Adolescence is a critical period of brain development in humans as well as in other mammalian species. The match-mismatch hypothesis of brain development postulates that early life adversity can promote an adaptive phenotype later in life, allowing individuals to cope with certain adverse situations in adulthood. Preliminary results from our lab show that chronic stress during adolescence makes animals resilient to the deleterious impact of traumatic stress (single prolonged stress) (SPS) in adulthood. SPS is a stress paradigm used to model post-traumatic stress disorder (PTSD) symptoms in rodents, as it impairs extinction of conditioned fear. In humans, PTSD is linked to reduced activation of area 25, homologous to the infralimbic (IL) prefrontal cortex in the rodent (PFC). Rodent studies indicate that extinction of fear memory requires plasticity in the IL and its downstream connections to the basolateral amygdala (BLA). It has been shown that parvalbumin interneurons (PV INs) in the IL play a role in mediating fear responses. Activation of PV INs in the IL mPFC inhibits pyramidal cell output in the IL-BLA circuit, enhancing fear reinstatement. PV INs undergo remarkable maturation during adolescence and are affected by stress during this time period, making them potential targets for modulating IL-BLA circuit function following adolescent stress. The objective of this proposal is to test the hypothesis that adolescent stress promotes stress resilience by modifying PV IN activity in the IL-BLA circuit.
Specific Aim 1 which will use an optogenetic and electrophysiological approach to elucidate the effects of adolescent stress on synaptic inhibition within the IL-PFC.
Specific Aim 2 which will use a chemogenetic approach to identify the IL-PFC interneurons that promote stress resilience following adolescent stress. We expect that adolescent stress will block the SPS-induced enhancement of PV IN mediated GABAergic signaling in the IL-BLA circuit, and demonstrate that PV INs are necessary and sufficient for promoting stress resilience. Overall, the findings of these studies will contribute to the understanding of the mechanisms through which stress during development can control reactivity to stressors in adulthood, and are anticipated to define a central role for IL PV INs in stress resilience.

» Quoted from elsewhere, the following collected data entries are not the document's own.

(** ** The line discipline *)
(** What a character does to the entered and the editable input. *)
Definition typed (c : Z) (s : list Z * list Z) : list Z * list Z :=
  let '(lines, edit) := s in
  if c =? CTRL_P then s
  else if c =? CTRL_U then (lines, [])
  else if (c =? CTRL_H) || (c =? 127) then (lines, take (length edit - 1) edit)
  else if negb (c =? 0) && (length (lines ++ edit) <? 128)%nat then
    let c := if c =? 13 then 10 else c in
    if (c =? 10) || (c =? CTRL_D) || (S (length (lines ++ edit)) =? 128)%nat then (lines ++ edit ++ [c], []) else (lines, edit ++ [c])
  else s.
Definition typing (cs : list Z) (s : list Z * list Z) : list Z * list Z := foldl (λ s c, typed c s) s cs.

(** What a read of [n] bytes takes from the entered input, if that is enough:
    up to a newline, or up to an end-of-file character, which is used up only by
    a read that got nothing before it. *)
Fixpoint line_take (n : nat) (first : bool) (lines : list Z) : option (list Z * list Z) :=
  match n with
  | O => Some ([], lines)
  | S n' =>
      match lines with
      | [] => None
      | c :: lines' =>
          if c =? CTRL_D then Some ([], if first then lines' else lines)
          else if c =? 10 then Some ([c], lines')
          else r ← line_take n' false lines'; Some (c :: r.1, r.2)
      end
  end.

(** The devices that input comes from. *)
Definition dev_of (t : console) := (co_recv t, co_scan t, co_shift t, co_uart t, co_locking t).
Definition only_dev (t t' : console) : Prop := ∃ sh sc rc, t' = set_recv rc (set_kbd sh sc t).
(** [getc] gives the characters [cs] and then -1. *)
Fixpoint supplies (getc : console → Z * console) (cs : list Z) (t : console) : Prop :=
  only_dev t (getc t).2 ∧
  match cs with
  | [] => (getc t).1 < 0
  | c :: cs' => is_uchar c ∧ (getc t).1 = c ∧ ∀ t', dev_of t' = dev_of (getc t).2 → supplies getc cs' t'
  end.

Lemma supplies_uart cs : ∀ t, co_uart t = true → co_recv t = cs → Forall is_uchar cs → supplies uartgetc cs t.
Proof.
  induction cs as [|c cs IH]; intros t Hu Hr Hc; cbn [supplies]; unfold uartgetc; rewrite Hu, Hr; cbn [negb fst snd].
  - split; [|lia]. exists (co_shift t), (co_scan t), (co_recv t). by destruct t.
  - apply Forall_cons in Hc as [Hc Hcs]. split; [exists (co_shift t), (co_scan t), cs; by destruct t|]. split; [done|]. split; [done|].
    intros t' [= E1 E2 E3 E4 E5]. apply IH; [by rewrite E4|done|done].
Qed.

(** The characters of a sequence of scan codes. *)
Fixpoint kbd_chars (shift : Z) (scan : list Z) : list Z :=
  match scan with [] => [] | data :: scan' => let '(shift', c) := kbd_code shift data in c :: kbd_chars shift' scan' end.
(** Seven modifier bits and a byte give seven modifier bits and a byte. *)
Lemma kbd_code_range shift data : 0 ≤ shift < 128 → is_uchar data → 0 ≤ (kbd_code shift data).1 < 128 ∧ is_uchar (kbd_code shift data).2.
Proof.
  intros Hs Hd. assert (forallb (λ s, forallb (λ d, let '(s', c) := kbd_code (Z.of_nat s) (Z.of_nat d) in (0 <=? s') && (s' <? 128) && (0 <=? c) && (c <? 256)) (seq 0 256)) (seq 0 128) = true) as H
    by (vm_compute; reflexivity).
  rewrite forallb_forall in H. specialize (H (Z.to_nat shift)). rewrite forallb_forall in H. unfold is_uchar in *.
  specialize (H ltac:(apply in_seq; lia) (Z.to_nat data) ltac:(apply in_seq; lia)). rewrite !Z2Nat.id in H by lia. destruct (kbd_code shift data) as [s' c]. cbn [fst snd]. lia.
Qed.
(** The [E0] escape lasts for one code. *)
Lemma kbd_code_escape shift data : 0 ≤ shift < 128 → is_uchar data → data ≠ 224 → Z.land (kbd_code shift data).1 E0ESC = 0.
Proof.
  intros Hs Hd Hn.
  assert (forallb (λ s, forallb (λ d, (Z.of_nat d =? 224) || (Z.land (kbd_code (Z.of_nat s) (Z.of_nat d)).1 E0ESC =? 0)) (seq 0 256)) (seq 0 128) = true) as H
    by (vm_compute; reflexivity).
  rewrite forallb_forall in H. specialize (H (Z.to_nat shift)). rewrite forallb_forall in H. unfold is_uchar in *.
  specialize (H ltac:(apply in_seq; lia) (Z.to_nat data) ltac:(apply in_seq; lia)). rewrite !Z2Nat.id in H by lia. lia.
Qed.
(** The state of the keyboard: seven modifier bits, and bytes from the controller. *)
Definition kbd_wf (t : console) : Prop := 0 ≤ co_shift t < 128 ∧ Forall is_uchar (co_scan t).
Lemma supplies_kbd scan : ∀ t, co_scan t = scan → 0 ≤ co_shift t < 128 → Forall is_uchar scan → supplies kbdgetc (kbd_chars (co_shift t) scan) t.
Proof.
  induction scan as [|data scan IH]; intros t Hr Hs Hc; cbn [kbd_chars].
  - cbn [supplies]. unfold kbdgetc. rewrite Hr. cbn [fst snd]. split; [|lia]. exists (co_shift t), (co_scan t), (co_recv t). by destruct t.
  - apply Forall_cons in Hc as [Hc Hcs]. pose proof (kbd_code_range (co_shift t) data Hs Hc) as [H1 H2]. destruct (kbd_code (co_shift t) data) as [sh c] eqn:E. cbn [fst snd] in *.
    cbn [supplies]. unfold kbdgetc at 1 2 3. rewrite Hr, E. cbn [fst snd]. split; [exists sh, scan, (co_recv t); by destruct t|]. split; [done|]. split; [done|].
    intros t' [= E1 E2 E3 E4 E5]. rewrite <- E3. apply IH; [done|by rewrite E3|done].
Qed.

Definition ex_kbd : console := Console false true [] 0 0 0 (λ _, 0) 0 false [] [] (Z.lor E0ESC CAPSLOCK) [72; 30].

(** Nobody sleeps on [chan]: [wakeup] brings this about and locks do not change it. *)
Class WakeLaws {K : Type} `{!LockOps K, !ProcOps K} (runs : who → list Z → K → Prop) (locks : Z → Prop) (chan : Z) (awake : K → Prop) : Prop := {
  w_acquire lk k k' : k_acquire lk k = Ret () k' → awake k → awake k';
  w_release lk k k' : k_release lk k = Ret () k' → awake k → awake k';
  w_wakeup x L k k' : runs x L k → (∀ l, l ∈ L → locks l) → k_wakeup chan k = Ret () k' → awake k' }.
Definition all_awake (chan : Z) (k : kproc) : Prop := ∀ j p, k_procs k !! j = Some p → p_state p = SLEEPING → p_chan p ≠ chan.
Lemma zoom_hw_procs (m : M hw ()) k k' : zoom hw_lens m k = Ret () k' → k_procs k' = k_procs k.
Proof. unfold zoom. destruct (m _); try done. simpl. by intros [= _ <-]. Qed.
#[export] Instance kproc_WakeLaws D (HD : ptable_lock ∈ D) chan : WakeLaws (runs_on D) (proc_lock D) chan (all_awake chan).
Proof.
  split.
  - intros lk k k' E%zoom_hw_procs H. unfold all_awake. by rewrite E.
  - intros lk k k' E%zoom_hw_procs H. unfold all_awake. by rewrite E.
  - intros x L k k' (me & run & qs & p & Hwf & Hok & _) HL E.
    destruct (wakeup_ok me run D L k qs chan Hwf Hok HD) as (h & ps' & prs' & qs' & E' & _ & Hwf' & Hw & _); [intros Hin; by apply HL in Hin as (_ & _ & ?)|].
    simpl in E. rewrite E' in E. injection E as <-. intros j q Hq Hs Hc. simpl in Hq. destruct (lookup_lt_is_Some_2 (k_procs k) j) as [p0 Hp0].
    { rewrite (sw_len _ _ _ Hwf), <- (sw_len _ _ _ Hwf'). by eapply lookup_lt_Some. }
    destruct (Hw j p0 Hp0) as (q' & Hq' & Eq). rewrite Hq in Hq'. injection Hq' as <-. apply (sleeper_sig chan) in Eq.
    unfold sleeper at 1 in Eq. rewrite !bool_decide_eq_true_2 in Eq by done. unfold wake in Eq. destruct (sleeper chan p0) eqn:E; [done|]. by rewrite E in Eq.
Qed.

Section console.
Context {K : Type} `{!LockOps K, !ProcOps K}.
(** [&cons.lock] and [&input.r]. *)
Variables cons_lock input_r : Z.

(** ** Output *)
(** The wait for the transmitter to be ready is bounded and then ignored. *)
Definition uartputc (c : Z) : M (K * console) () :=
  let! uart := gets_ co_uart in
  if negb uart then ret () else modify_ (λ t, set_sent (co_sent t ++ [uchar c]) t).
Definition crt_set (pos v : Z) (crt : Z → Z) : Z → Z := λ i, if i =? pos then v else crt i.
(** The [memmove] and the [memset] of the 16-bit cells. *)
Definition crt_scroll (crt : Z → Z) : Z → Z := λ i, if (0 <=? i) && (i <? 23 * 80) then crt (i + 80) else crt i.
Definition crt_clear (pos : Z) (crt : Z → Z) : Z → Z := λ i, if (pos <=? i) && (i <? 24 * 80) then 0 else crt i.
Definition cgaputc (c : Z) : M (K * console) () :=
  let! pos := gets_ co_pos in
  let! crt := gets_ co_crt in
  let '(pos, crt) :=
    if c =? 10 then (pos + (80 - pos mod 80), crt)
    else if c =? BACKSPACE then ((if 0 <? pos then pos - 1 else pos), crt)
    else (pos + 1, crt_set pos (Z.lor (Z.land c 255) 1792) crt) in
  if (pos <? 0) || (25 * 80 <? pos) then panic "pos under/overflow" else
  let '(pos, crt) := if 24 <=? pos / 80 then (pos - 80, crt_clear (pos - 80) (crt_scroll crt)) else (pos, crt) in
  modify_ (set_screen (crt_set pos (Z.lor 32 1792) crt) (ushort pos)).
Definition consputc (c : Z) : M (K * console) () :=
  let! panicked := gets_ co_panicked in
  if (panicked : bool) then λ _, Spin else
  (if c =? BACKSPACE then uartputc 8 ;;; uartputc 32 ;;; uartputc 8 else uartputc c) ;;;
  cgaputc c.
Fixpoint consputs (bs : list Z) : M (K * console) () :=
  match bs with [] => ret () | b :: bs' => consputc b ;;; consputs bs' end.

(** ** cprintf *)
Definition digits : list Z := [48; 49; 50; 51; 52; 53; 54; 55; 56; 57; 97; 98; 99; 100; 101; 102].
Fixpoint printint_digits (cnt : nat) (x base : Z) (buf : list Z) : option (list Z) :=
  match cnt with
  | O => None
  | S c =>
      let buf := buf ++ [default 0 (digits !! Z.to_nat (x mod base))] in
      if x / base =? 0 then Some buf else printint_digits c (x / base) base buf
  end.
Definition printint_bytes (xx base : Z) (sign : bool) : option (list Z) :=
  let sign := sign && (xx <? 0) in
  let x := if sign then uint (- xx) else uint xx in
  match printint_digits 16 x base [] with
  | None => None
  | Some buf => Some (rev (if sign then buf ++ [45] else buf))
  end.
Definition printint (xx base : Z) (sign : bool) : M (K * console) () :=
  match printint_bytes xx base sign with Some bs => consputs bs | None => fault end.
Fixpoint cprintf_loop (fmt : list Z) (argp : list arg) : M (K * console) () :=
  match fmt with
  | [] => ret ()
  | c :: fmt1 =>
      if negb (c =? 37) then consputc c ;;; cprintf_loop fmt1 argp else
      match fmt1 with
      | [] => ret ()
      | c :: fmt2 =>
          if c =? 100 then match argp with AInt v :: argp' => printint (sint v) 10 true ;;; cprintf_loop fmt2 argp' | _ => fault end
          else if (c =? 120) || (c =? 112) then
            match argp with AInt v :: argp' => printint (sint v) 16 false ;;; cprintf_loop fmt2 argp' | _ => fault end
          else if c =? 115 then
            match argp with AStr s :: argp' => consputs (default null_string s) ;;; cprintf_loop fmt2 argp' | _ => fault end
          else if c =? 37 then consputc 37 ;;; cprintf_loop fmt2 argp
          else consputc 37 ;;; consputc c ;;; cprintf_loop fmt2 argp
      end
  end.
(** The format is never null. *)
Definition cprintf (fmt : list Z) (argp : list arg) : M (K * console) () :=
  let! locking := gets_ co_locking in
  (if (locking : bool) then acquire_ cons_lock else ret ()) ;;;
  cprintf_loop fmt argp ;;;
  (if (locking : bool) then release_ cons_lock else ret ()).

(** ** procdump of proc.c *)
(** The process table, read without its lock, and the return addresses that
    [getcallerpcs] finds on a kernel stack. *)
Variables (table_of : K → list proc) (getcallerpcs : Z → list Z).
Definition state_name (s : procstate) : string :=
  match s with UNUSED => "unused" | EMBRYO => "embryo" | SLEEPING => "sleep " | RUNNABLE => "runble" | RUNNING => "run   " | ZOMBIE => "zombie" end.
(** A name up to its zero. *)
Fixpoint name_str (bs : list Z) : list Z := match bs with [] => [] | b :: bs' => if b =? 0 then [] else b :: name_str bs' end.
Fixpoint dump_pcs (n : nat) (pc : list Z) : M (K * console) () :=
  match n, pc with
  | S n', v :: pc' => if v =? 0 then ret () else cprintf (str " %p") [AInt v] ;;; dump_pcs n' pc'
  | _, _ => ret ()
  end.
Fixpoint procdump_loop (ps : list proc) : M (K * console) () :=
  match ps with
  | [] => ret ()
  | p :: ps' =>
      (if bool_decide (p_state p = UNUSED) then ret () else
       cprintf (str "%d %s %s") [AInt (p_pid p); AStr (Some (str (state_name (p_state p)))); AStr (Some (name_str (p_name p)))] ;;;
       (if bool_decide (p_state p = SLEEPING) then dump_pcs 10 (getcallerpcs (uint (cx_ebp (p_context p) + 8))) else ret ()) ;;;
       cprintf [10] []) ;;;
      procdump_loop ps'
  end.
Definition procdump : M (K * console) () := let! s := get in procdump_loop (take NPROC (table_of s.1)).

This innovative proposal will study the complex relationship between developmental stress, single prolonged stress (a model for PTSD symptoms) and stress resiliency by exploring synaptic plasticity and behavior at the cellular and whole organism levels. The results of these multi-faceted experiments will significantly enhance our understanding of the mechanisms underlying developmental stress-induced changes in the brain and provide insights into mechanisms underlying stress resiliency. The results will provide novel information that can be used to develop better therapies for stress-related pathologies such as PTSD and depression.